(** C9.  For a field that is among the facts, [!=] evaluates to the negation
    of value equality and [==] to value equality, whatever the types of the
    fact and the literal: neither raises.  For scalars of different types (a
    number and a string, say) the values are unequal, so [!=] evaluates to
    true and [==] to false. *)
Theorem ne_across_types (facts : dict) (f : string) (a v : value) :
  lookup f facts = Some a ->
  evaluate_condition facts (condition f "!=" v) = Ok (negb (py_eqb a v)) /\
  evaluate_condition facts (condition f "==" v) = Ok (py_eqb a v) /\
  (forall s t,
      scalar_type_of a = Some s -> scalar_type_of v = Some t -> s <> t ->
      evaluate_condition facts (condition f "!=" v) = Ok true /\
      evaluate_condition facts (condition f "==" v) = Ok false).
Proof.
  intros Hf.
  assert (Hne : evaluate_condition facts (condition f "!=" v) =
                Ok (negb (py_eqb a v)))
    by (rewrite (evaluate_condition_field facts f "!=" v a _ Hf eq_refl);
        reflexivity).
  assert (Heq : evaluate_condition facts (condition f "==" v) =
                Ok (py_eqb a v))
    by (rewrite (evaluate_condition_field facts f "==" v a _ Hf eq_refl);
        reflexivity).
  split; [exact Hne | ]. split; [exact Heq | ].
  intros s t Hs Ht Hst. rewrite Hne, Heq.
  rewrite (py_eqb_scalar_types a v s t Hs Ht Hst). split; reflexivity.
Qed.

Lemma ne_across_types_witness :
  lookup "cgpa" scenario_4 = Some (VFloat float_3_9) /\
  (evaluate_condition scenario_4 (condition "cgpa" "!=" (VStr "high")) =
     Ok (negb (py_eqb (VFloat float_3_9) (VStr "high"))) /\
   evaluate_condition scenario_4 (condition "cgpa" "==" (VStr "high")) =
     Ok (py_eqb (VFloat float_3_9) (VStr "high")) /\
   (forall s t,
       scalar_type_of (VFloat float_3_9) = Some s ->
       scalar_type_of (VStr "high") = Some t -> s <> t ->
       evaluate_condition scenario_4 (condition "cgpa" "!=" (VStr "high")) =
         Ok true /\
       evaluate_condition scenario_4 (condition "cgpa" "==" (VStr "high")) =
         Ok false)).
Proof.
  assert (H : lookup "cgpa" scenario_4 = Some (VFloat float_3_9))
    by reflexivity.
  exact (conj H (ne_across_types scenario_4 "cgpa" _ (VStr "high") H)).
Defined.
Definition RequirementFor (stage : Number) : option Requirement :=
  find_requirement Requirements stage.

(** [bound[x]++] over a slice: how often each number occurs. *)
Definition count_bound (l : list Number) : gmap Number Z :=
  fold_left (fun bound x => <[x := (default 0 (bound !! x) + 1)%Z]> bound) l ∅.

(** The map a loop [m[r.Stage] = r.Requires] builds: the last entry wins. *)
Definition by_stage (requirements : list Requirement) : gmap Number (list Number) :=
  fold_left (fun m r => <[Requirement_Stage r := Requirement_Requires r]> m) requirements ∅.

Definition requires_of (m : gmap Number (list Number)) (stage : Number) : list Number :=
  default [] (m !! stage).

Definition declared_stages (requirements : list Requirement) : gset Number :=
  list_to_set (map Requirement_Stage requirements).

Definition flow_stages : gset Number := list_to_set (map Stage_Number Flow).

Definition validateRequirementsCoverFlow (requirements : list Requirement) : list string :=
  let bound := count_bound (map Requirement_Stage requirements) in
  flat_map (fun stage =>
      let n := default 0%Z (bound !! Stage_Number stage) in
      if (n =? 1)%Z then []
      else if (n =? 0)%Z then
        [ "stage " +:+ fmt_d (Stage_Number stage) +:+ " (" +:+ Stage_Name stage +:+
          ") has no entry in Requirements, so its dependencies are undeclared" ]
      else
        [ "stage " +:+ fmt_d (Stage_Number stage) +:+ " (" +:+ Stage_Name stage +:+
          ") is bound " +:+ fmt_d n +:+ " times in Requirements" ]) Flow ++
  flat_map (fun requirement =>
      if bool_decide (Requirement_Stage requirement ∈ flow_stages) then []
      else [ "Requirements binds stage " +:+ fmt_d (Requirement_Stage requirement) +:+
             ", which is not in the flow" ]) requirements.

▬▬▬▬▬▬▬▬▬▬

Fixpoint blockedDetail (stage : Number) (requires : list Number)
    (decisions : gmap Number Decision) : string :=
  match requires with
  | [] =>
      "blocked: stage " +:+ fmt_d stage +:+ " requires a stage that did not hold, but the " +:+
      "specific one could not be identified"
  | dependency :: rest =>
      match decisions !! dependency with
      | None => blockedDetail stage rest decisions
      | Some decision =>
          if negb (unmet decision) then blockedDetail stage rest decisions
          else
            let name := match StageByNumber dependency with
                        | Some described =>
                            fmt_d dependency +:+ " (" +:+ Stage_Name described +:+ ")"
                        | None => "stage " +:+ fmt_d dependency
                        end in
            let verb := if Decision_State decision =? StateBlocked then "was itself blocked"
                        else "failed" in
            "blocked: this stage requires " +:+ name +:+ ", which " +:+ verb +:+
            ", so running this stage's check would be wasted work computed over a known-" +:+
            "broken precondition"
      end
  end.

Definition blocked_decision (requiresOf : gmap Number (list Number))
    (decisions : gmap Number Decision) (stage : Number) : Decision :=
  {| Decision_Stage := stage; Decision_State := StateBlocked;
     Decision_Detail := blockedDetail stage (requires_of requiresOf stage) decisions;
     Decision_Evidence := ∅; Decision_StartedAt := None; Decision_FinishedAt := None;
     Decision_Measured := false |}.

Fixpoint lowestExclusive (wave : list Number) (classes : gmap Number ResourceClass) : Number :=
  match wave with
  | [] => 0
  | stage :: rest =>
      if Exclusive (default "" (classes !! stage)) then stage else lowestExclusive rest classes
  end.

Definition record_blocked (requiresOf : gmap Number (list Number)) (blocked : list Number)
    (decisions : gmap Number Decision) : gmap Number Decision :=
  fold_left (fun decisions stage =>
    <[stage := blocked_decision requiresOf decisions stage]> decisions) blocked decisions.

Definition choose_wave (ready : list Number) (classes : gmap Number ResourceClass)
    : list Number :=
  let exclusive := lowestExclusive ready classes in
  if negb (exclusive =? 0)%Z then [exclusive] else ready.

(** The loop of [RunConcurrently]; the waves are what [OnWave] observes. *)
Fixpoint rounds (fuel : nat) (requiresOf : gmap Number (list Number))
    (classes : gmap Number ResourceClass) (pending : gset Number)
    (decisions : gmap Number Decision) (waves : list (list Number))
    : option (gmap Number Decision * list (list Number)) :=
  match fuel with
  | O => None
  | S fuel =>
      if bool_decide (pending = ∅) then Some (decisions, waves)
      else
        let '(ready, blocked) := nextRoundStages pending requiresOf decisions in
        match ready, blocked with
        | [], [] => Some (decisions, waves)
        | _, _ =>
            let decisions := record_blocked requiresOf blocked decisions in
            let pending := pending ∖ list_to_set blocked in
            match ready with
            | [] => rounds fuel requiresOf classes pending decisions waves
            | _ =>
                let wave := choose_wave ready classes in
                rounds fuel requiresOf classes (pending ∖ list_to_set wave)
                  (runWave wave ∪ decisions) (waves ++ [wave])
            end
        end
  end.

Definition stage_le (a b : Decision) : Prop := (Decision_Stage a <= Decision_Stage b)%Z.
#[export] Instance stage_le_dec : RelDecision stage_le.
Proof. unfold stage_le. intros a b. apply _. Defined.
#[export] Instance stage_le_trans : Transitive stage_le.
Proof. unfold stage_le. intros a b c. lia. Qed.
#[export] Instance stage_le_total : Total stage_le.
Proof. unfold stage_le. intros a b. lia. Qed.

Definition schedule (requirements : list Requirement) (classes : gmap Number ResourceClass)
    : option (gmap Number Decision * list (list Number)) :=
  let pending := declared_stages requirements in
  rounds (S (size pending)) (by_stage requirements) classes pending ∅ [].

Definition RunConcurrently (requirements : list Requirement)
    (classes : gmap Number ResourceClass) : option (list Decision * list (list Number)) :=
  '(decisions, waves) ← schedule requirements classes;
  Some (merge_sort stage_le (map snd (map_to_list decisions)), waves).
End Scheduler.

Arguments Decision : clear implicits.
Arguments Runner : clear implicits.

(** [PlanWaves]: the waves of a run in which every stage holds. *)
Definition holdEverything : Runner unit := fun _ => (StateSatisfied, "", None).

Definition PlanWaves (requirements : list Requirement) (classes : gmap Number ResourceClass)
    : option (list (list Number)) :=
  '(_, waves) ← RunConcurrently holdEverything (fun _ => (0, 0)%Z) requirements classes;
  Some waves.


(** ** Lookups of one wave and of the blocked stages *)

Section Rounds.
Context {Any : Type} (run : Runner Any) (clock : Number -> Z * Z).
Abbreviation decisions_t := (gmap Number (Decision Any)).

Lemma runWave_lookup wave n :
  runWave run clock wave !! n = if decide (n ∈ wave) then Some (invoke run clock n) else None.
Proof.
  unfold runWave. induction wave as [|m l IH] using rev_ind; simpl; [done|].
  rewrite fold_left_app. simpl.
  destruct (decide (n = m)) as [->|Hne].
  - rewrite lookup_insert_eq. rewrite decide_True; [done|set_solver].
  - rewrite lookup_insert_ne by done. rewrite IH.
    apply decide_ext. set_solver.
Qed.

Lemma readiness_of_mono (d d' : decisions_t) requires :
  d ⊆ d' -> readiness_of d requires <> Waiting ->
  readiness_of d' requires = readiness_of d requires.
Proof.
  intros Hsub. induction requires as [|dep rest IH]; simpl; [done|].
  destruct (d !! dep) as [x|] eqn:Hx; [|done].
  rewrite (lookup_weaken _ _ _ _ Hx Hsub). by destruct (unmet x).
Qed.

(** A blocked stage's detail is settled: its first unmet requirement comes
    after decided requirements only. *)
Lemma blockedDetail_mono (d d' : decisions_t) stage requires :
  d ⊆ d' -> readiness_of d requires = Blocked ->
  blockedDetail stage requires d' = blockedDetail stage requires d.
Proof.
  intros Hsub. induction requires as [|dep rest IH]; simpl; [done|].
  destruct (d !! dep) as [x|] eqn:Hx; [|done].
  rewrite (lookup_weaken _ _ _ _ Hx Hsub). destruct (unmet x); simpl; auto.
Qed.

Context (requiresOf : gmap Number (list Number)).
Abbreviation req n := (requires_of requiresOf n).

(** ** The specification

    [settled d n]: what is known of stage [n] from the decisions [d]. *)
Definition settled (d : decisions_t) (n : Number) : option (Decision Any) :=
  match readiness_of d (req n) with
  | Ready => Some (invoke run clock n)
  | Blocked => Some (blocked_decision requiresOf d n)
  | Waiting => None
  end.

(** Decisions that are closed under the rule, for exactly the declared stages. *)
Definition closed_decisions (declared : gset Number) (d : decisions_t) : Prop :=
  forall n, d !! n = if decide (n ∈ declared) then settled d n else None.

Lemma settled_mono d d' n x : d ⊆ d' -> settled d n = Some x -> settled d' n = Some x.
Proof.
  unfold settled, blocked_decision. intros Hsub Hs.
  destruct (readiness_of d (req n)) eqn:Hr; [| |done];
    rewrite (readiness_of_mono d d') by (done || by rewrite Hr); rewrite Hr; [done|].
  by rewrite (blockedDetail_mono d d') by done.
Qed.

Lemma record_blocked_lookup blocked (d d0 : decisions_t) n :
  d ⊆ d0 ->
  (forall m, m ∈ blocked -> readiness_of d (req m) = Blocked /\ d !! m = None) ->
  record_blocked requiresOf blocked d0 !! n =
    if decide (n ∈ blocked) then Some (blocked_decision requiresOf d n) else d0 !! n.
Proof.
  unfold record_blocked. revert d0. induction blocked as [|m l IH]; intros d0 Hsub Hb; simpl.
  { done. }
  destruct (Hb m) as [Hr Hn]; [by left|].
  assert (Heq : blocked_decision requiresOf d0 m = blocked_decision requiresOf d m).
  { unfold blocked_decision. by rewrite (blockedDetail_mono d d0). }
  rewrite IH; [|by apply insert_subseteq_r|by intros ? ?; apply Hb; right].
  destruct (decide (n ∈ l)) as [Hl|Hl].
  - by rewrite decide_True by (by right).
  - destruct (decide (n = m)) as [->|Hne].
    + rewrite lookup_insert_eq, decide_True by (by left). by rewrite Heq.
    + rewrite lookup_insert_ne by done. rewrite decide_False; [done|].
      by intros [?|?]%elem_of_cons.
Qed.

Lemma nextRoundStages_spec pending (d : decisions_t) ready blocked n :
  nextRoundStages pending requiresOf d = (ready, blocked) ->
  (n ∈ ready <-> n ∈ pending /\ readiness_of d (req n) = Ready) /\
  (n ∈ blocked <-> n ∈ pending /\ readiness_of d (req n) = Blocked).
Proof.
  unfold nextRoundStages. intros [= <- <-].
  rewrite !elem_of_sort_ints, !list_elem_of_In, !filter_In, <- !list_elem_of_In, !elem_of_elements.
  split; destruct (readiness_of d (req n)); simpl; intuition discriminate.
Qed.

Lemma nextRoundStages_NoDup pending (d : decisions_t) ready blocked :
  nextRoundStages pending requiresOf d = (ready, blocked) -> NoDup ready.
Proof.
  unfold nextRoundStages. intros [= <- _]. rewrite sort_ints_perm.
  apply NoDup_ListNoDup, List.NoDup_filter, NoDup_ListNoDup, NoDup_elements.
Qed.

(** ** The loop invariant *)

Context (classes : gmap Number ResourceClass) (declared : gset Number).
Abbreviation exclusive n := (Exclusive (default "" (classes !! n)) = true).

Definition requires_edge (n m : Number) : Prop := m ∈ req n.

▬▬▬▬▬▬▬▬▬▬

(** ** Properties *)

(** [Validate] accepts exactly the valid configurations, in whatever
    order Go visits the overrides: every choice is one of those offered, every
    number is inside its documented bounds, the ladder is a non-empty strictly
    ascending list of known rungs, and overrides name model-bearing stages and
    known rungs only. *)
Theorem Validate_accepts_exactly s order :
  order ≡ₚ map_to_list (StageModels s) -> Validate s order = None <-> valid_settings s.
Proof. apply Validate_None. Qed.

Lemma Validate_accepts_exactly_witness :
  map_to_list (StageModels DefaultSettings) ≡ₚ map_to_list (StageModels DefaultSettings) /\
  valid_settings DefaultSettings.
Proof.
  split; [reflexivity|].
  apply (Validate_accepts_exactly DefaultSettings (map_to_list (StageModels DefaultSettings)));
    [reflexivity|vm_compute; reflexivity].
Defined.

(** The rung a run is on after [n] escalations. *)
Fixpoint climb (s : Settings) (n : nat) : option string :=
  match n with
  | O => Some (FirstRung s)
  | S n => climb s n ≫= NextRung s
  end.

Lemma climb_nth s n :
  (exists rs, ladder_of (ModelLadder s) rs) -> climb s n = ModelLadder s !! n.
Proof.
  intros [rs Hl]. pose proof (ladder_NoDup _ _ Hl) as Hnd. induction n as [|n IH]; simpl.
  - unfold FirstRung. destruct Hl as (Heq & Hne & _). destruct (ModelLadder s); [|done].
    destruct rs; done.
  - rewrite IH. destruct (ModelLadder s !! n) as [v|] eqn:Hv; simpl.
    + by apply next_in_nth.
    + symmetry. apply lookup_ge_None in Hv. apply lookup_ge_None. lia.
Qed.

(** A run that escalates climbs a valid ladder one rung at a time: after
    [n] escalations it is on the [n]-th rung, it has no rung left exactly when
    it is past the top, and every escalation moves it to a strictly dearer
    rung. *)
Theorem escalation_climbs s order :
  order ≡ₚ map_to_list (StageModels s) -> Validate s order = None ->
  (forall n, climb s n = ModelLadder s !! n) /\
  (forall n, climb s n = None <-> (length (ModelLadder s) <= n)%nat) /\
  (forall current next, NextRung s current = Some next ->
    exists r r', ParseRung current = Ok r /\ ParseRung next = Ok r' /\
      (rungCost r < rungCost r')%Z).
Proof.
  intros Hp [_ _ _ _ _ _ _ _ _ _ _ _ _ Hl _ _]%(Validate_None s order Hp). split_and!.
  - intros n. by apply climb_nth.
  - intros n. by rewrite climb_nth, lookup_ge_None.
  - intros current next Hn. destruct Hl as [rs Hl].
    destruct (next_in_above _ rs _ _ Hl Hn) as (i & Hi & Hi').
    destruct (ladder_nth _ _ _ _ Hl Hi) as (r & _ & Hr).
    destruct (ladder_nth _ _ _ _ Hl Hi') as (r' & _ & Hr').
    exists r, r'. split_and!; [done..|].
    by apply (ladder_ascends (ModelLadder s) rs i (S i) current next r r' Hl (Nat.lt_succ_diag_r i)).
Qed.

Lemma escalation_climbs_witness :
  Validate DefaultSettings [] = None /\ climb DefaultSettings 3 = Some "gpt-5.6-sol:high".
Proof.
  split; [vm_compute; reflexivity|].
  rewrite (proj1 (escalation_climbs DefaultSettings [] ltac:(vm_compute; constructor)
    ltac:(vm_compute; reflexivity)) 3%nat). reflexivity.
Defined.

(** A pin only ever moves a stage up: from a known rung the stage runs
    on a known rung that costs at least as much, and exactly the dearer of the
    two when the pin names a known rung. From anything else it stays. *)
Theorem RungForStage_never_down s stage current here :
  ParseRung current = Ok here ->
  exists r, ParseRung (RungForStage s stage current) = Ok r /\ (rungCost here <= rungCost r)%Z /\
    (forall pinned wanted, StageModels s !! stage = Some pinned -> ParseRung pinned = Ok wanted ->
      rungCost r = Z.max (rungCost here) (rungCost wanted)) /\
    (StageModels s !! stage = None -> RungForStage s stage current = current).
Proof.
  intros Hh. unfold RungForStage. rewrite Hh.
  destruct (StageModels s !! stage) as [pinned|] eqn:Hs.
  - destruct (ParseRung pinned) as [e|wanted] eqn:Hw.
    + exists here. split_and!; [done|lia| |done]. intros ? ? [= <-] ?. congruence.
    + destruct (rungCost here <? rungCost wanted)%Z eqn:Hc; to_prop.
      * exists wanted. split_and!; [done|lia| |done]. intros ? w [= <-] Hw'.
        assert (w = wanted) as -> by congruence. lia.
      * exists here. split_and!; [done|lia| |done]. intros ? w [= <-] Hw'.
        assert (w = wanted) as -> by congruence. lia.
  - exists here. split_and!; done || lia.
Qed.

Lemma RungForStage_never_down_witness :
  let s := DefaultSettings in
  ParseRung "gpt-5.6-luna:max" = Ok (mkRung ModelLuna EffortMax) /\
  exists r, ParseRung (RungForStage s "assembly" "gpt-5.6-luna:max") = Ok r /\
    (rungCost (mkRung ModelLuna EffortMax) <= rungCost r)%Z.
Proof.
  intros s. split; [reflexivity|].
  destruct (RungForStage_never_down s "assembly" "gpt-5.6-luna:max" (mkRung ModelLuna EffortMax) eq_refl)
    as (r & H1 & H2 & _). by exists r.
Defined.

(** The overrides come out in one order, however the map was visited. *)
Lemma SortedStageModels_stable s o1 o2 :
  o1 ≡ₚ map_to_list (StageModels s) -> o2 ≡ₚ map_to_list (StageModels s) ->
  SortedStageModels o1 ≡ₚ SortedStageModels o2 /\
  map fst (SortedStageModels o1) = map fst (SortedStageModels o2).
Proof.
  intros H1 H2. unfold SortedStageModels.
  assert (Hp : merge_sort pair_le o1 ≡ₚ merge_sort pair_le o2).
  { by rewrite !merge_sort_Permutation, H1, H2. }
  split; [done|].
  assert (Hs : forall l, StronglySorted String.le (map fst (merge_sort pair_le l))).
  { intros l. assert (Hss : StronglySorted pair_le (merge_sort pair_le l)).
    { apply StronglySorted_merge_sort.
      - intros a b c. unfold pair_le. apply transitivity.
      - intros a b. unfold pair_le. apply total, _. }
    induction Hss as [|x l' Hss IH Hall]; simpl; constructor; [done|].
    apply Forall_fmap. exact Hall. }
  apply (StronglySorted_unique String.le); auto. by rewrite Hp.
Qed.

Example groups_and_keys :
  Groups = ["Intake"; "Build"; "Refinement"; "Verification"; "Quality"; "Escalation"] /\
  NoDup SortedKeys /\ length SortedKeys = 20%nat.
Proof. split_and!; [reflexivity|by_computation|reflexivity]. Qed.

▬▬▬▬▬▬▬▬▬▬

*EXERCISE PROMPT*.
Identify the lines in the entries that hold "assembly" and return each one.

*ANSWER TO THIS EXERCISE*.
  exists r, ParseRung (RungForStage s "assembly" "gpt-5.6-luna:max") = Ok r /\
  destruct (RungForStage_never_down s "assembly" "gpt-5.6-luna:max" (mkRung ModelLuna EffortMax) eq_refl)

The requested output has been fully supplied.